Exercise goal:
Output only the lines below from the one containing "unfold answers, callTargets." to the one containing "Abbreviation RunAll := (runAll", exactly as written, both ends kept.

[Extracted data entries]
++++++++

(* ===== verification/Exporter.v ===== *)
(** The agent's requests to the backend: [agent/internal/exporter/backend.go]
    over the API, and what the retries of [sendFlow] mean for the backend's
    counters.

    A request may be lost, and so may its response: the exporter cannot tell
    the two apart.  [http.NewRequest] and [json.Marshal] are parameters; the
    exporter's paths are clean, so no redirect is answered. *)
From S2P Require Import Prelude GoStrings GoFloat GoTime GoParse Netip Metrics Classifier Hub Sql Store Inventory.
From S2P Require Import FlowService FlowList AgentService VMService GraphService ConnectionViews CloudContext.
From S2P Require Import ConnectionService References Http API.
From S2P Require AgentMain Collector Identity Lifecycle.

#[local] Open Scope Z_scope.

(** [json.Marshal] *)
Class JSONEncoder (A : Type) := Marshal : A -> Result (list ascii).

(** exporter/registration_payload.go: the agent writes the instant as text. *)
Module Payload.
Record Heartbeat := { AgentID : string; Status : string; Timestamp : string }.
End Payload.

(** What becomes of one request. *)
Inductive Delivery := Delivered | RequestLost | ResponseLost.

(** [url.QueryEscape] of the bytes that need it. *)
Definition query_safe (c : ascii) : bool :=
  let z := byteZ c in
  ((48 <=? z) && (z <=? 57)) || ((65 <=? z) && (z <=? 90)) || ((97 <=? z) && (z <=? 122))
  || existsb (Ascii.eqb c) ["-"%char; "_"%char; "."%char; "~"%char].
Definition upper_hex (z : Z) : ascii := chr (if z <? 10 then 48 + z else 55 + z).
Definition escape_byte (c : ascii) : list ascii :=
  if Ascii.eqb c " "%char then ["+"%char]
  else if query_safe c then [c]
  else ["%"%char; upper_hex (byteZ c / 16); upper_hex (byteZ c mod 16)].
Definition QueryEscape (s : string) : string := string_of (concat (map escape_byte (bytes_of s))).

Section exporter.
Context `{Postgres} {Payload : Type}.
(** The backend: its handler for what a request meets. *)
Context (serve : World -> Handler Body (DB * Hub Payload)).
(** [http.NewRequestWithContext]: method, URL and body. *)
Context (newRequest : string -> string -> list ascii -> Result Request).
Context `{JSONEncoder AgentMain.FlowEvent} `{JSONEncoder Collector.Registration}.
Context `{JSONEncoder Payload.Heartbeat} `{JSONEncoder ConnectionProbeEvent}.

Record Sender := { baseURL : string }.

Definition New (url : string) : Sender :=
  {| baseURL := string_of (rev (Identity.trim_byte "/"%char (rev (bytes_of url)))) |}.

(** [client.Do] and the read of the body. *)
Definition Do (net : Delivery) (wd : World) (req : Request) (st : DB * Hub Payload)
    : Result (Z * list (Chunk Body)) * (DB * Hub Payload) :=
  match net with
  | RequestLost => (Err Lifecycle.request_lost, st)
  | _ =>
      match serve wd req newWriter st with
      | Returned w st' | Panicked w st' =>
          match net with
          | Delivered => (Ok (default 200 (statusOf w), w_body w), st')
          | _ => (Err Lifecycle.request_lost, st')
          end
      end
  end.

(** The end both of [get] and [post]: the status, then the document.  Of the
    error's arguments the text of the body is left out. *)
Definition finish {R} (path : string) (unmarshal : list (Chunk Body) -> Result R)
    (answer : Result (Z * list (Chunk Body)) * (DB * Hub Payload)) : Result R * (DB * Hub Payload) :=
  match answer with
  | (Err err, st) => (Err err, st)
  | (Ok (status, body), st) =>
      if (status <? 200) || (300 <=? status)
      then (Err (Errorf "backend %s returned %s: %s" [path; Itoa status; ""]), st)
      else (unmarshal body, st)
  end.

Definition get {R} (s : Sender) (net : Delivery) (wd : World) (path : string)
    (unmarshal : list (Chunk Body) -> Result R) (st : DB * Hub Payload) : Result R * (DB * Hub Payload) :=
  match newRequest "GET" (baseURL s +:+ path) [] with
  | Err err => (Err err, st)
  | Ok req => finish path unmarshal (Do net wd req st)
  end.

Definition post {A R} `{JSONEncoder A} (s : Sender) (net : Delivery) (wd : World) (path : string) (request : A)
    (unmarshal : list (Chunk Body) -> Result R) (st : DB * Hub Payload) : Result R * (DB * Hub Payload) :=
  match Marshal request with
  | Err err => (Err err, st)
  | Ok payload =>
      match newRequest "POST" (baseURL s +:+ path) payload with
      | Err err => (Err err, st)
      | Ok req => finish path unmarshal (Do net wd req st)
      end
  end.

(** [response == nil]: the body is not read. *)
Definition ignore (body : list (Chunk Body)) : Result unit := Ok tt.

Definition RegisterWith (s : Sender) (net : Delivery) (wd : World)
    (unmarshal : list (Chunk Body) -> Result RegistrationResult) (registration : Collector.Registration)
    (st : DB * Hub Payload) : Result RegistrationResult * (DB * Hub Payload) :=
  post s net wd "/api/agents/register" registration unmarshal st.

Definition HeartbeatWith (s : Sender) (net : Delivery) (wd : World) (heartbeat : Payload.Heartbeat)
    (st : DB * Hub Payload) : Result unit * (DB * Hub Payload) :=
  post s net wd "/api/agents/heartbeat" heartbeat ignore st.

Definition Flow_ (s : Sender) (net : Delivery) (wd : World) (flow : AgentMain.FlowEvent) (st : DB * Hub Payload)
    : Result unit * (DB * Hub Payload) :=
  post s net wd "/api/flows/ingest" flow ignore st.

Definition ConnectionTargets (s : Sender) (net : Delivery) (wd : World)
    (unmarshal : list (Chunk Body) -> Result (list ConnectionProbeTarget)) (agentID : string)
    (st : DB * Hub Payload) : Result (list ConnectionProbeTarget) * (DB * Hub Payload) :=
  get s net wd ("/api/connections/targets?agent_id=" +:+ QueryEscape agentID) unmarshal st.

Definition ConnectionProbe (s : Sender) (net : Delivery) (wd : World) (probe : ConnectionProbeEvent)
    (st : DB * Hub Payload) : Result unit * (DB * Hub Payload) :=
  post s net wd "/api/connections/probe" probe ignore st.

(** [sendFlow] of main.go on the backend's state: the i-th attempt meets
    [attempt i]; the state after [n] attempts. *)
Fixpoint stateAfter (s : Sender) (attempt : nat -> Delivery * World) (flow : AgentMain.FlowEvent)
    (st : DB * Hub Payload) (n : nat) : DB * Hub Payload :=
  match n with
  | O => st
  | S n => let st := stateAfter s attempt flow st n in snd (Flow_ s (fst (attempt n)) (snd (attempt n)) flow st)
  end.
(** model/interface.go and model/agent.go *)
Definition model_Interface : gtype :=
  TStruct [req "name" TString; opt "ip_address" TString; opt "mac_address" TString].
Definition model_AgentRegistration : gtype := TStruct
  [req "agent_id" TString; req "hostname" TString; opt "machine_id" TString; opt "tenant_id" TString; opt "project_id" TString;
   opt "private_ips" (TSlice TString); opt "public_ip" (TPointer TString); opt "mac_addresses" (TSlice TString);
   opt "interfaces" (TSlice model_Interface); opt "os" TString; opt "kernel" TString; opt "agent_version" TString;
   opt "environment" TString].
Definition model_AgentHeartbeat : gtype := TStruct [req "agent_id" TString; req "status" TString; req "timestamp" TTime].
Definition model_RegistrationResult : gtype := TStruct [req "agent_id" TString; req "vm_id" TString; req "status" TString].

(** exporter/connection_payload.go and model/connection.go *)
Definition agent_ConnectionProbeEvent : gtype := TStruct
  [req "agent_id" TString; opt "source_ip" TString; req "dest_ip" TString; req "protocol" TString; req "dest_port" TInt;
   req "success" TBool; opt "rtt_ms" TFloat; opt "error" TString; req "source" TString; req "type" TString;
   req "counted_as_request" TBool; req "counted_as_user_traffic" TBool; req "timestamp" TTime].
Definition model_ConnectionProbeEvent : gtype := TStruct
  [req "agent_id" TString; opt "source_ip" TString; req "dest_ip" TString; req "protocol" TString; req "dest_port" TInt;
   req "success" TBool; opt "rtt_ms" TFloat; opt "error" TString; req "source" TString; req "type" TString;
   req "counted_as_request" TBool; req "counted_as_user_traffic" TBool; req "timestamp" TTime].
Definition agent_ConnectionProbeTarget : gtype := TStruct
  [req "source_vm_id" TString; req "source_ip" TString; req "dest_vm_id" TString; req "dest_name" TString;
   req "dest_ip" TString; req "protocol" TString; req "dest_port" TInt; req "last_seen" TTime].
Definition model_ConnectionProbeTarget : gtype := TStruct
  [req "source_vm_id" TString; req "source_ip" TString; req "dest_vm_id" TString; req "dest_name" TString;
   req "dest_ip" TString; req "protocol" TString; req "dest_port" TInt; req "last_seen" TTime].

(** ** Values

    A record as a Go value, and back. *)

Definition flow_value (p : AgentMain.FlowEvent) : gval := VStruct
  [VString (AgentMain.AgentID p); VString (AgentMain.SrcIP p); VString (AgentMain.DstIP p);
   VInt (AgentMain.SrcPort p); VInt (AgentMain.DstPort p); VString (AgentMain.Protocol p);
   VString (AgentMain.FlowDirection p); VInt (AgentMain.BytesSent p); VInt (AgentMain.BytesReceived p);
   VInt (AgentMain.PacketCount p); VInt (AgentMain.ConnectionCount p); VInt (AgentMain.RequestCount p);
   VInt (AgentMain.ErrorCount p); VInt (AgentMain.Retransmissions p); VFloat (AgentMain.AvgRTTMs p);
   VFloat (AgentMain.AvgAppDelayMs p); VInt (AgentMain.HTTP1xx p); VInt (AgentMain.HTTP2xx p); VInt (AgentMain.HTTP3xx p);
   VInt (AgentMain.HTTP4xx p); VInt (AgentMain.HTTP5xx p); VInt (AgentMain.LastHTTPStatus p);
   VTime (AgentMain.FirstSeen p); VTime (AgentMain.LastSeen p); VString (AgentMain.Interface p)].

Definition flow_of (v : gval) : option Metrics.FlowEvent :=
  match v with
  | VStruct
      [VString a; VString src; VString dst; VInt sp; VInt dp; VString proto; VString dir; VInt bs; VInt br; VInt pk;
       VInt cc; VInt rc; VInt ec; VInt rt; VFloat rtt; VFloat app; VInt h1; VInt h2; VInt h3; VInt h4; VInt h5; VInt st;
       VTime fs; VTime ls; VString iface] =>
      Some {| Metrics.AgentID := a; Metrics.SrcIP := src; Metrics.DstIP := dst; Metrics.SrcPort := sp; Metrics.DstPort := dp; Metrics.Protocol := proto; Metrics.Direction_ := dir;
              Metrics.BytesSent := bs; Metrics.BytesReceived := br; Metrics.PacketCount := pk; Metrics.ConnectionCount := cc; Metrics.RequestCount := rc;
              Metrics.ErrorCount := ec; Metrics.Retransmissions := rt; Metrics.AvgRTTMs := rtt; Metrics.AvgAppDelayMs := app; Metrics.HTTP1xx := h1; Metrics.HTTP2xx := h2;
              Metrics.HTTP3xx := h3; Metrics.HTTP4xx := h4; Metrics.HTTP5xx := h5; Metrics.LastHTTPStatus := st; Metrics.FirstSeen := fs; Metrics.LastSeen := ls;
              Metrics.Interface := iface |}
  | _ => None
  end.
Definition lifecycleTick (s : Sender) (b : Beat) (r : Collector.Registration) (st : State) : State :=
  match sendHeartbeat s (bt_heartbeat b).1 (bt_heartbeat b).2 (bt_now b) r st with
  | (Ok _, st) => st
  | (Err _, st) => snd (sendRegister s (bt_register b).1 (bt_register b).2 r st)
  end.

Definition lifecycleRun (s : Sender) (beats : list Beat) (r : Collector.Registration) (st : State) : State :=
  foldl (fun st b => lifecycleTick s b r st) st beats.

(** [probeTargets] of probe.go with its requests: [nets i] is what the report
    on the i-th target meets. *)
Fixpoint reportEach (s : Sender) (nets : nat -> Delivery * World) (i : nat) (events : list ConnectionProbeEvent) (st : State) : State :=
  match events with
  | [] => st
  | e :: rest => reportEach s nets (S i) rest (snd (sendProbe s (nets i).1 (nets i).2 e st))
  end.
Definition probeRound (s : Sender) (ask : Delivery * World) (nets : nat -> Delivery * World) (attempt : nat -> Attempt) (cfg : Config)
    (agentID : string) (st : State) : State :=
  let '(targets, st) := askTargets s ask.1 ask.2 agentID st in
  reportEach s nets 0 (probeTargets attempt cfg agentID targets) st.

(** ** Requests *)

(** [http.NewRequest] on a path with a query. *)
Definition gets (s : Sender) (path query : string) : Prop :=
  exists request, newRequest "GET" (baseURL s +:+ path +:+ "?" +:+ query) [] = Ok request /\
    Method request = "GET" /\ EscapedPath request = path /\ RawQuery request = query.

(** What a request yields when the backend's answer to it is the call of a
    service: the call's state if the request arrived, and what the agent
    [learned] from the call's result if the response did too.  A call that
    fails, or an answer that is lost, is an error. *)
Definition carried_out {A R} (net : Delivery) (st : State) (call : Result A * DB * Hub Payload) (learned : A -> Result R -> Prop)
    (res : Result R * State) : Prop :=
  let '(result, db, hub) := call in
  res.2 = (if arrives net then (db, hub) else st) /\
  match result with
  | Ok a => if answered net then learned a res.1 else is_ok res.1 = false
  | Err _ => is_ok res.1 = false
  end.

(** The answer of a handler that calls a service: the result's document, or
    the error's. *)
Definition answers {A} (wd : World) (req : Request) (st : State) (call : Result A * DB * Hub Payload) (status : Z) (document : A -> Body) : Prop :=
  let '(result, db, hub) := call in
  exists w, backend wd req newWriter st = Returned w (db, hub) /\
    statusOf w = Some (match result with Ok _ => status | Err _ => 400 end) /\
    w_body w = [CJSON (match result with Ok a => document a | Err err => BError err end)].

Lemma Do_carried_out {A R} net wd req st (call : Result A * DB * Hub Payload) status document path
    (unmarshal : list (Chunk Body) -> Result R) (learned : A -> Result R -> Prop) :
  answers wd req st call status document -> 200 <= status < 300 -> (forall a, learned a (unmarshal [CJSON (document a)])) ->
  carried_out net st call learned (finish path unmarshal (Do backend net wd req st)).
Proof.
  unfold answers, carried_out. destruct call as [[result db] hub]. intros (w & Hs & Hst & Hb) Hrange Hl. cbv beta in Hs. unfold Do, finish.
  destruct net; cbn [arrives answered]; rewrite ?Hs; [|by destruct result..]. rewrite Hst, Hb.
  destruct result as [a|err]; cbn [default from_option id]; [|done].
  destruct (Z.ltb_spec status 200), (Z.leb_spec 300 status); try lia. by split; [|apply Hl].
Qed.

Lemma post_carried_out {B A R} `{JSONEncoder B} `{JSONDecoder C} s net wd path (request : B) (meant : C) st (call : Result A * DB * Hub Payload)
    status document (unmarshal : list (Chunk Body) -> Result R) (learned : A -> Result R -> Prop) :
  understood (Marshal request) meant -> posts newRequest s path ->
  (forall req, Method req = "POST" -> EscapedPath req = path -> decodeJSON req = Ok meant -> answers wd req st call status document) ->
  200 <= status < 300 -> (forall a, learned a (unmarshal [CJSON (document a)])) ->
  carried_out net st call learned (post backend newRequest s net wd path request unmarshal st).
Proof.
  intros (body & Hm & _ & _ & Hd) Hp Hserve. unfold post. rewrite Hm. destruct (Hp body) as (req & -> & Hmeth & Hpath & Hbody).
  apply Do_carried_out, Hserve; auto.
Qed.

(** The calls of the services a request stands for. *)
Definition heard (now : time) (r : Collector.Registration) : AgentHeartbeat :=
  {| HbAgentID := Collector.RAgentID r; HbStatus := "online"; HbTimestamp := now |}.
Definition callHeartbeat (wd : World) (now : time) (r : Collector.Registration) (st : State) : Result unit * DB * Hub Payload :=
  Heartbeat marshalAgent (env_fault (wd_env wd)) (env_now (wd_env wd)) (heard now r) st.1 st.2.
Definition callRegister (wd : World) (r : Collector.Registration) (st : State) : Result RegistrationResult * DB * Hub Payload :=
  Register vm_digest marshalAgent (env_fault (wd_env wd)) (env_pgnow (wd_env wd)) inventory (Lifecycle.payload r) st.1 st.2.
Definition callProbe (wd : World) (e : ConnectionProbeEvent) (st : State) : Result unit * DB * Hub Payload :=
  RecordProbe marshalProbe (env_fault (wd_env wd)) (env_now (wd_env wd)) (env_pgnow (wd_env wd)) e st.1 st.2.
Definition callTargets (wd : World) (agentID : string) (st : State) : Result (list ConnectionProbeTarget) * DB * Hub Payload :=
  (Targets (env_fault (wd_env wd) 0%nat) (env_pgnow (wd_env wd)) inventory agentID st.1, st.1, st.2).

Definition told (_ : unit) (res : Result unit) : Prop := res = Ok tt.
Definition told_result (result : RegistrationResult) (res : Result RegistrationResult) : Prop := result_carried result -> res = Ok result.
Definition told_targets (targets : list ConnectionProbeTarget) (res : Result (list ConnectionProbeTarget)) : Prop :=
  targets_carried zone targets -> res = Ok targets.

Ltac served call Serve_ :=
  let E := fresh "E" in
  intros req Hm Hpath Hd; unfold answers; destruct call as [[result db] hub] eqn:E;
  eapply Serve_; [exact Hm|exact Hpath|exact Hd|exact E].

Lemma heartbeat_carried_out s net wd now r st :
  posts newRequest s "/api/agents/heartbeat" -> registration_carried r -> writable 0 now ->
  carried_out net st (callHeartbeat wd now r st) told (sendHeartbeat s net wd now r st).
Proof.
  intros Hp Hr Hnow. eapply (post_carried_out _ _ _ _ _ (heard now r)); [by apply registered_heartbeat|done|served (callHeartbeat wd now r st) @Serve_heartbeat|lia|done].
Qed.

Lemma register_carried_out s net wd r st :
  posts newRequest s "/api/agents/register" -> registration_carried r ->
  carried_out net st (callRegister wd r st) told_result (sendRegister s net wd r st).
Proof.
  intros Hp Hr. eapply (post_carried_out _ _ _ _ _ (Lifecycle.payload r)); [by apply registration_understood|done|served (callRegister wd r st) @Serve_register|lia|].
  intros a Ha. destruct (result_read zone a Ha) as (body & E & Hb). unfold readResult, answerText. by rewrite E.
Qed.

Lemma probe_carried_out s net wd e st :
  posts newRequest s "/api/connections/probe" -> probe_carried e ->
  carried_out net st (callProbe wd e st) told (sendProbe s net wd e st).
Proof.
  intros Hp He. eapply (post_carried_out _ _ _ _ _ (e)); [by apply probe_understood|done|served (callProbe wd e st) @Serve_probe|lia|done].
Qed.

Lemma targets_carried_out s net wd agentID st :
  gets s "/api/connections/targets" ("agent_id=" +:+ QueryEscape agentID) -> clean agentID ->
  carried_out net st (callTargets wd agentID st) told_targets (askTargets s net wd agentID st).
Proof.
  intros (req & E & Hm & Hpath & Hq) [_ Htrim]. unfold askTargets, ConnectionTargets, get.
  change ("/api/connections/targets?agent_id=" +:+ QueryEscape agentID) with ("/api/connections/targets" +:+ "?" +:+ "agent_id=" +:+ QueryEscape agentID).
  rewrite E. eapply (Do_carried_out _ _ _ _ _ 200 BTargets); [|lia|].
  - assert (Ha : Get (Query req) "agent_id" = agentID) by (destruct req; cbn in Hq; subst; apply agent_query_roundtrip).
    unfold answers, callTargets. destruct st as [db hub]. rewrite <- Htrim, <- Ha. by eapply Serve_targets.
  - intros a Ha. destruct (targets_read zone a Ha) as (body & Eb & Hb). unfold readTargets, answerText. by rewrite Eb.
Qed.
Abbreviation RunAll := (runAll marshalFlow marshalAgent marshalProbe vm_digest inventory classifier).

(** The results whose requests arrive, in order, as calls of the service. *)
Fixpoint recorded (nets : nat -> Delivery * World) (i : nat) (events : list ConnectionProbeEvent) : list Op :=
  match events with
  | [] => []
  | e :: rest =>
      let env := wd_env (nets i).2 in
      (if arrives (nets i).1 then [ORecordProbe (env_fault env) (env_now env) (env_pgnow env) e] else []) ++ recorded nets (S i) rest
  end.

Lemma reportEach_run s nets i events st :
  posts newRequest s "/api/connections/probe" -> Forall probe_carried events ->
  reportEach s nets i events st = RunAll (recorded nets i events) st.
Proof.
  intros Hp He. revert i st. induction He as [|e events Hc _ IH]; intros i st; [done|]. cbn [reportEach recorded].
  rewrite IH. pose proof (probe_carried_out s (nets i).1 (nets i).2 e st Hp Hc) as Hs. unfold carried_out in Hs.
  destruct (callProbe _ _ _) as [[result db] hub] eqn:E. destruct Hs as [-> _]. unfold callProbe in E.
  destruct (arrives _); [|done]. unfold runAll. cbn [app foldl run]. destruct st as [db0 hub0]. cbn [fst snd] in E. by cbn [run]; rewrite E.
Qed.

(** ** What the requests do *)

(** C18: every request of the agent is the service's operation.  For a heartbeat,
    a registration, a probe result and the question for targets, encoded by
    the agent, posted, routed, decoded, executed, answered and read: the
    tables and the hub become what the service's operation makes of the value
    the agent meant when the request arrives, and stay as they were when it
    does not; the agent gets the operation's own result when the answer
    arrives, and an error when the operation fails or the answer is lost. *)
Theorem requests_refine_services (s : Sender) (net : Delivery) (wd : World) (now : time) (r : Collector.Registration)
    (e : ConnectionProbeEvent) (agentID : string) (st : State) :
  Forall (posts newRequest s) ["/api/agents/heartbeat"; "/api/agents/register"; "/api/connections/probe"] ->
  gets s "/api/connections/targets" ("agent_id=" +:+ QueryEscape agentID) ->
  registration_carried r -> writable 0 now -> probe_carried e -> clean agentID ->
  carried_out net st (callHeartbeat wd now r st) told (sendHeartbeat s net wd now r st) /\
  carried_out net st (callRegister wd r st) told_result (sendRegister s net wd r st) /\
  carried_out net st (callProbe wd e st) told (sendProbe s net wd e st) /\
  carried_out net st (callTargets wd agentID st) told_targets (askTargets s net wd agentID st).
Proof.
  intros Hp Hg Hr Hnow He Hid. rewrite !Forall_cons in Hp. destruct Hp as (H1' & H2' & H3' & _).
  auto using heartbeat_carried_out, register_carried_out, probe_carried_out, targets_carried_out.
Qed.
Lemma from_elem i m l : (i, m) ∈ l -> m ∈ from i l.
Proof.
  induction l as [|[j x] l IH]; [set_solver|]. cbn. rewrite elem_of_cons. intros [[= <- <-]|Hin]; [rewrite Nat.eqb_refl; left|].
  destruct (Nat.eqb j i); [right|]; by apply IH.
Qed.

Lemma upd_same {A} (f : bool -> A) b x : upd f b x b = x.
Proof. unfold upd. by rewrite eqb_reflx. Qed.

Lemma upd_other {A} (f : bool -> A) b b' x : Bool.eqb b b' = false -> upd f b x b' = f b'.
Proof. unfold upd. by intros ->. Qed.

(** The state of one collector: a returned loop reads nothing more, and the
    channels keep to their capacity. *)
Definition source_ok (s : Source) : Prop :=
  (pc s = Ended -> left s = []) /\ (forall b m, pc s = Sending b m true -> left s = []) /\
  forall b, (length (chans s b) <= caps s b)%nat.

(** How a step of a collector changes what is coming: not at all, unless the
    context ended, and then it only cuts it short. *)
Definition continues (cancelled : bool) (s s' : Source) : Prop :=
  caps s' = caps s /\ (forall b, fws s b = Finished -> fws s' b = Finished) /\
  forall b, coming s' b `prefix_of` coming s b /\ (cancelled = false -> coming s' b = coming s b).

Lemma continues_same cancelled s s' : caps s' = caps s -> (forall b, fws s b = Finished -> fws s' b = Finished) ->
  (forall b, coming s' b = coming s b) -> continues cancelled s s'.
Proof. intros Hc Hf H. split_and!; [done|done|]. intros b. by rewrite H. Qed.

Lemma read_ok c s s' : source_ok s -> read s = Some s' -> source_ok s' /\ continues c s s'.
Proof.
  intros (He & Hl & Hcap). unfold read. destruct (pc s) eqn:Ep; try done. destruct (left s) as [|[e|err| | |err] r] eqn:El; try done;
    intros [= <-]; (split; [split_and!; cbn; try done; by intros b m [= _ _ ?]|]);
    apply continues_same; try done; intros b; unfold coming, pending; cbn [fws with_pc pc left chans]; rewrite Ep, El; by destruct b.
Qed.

++++++++

Reply:
    unfold answers, callTargets. destruct st as [db hub]. rewrite <- Htrim, <- Ha. by eapply Serve_targets.
  - intros a Ha. destruct (targets_read zone a Ha) as (body & Eb & Hb). unfold readTargets, answerText. by rewrite Eb.
Qed.
Abbreviation RunAll := (runAll marshalFlow marshalAgent marshalProbe vm_digest inventory classifier).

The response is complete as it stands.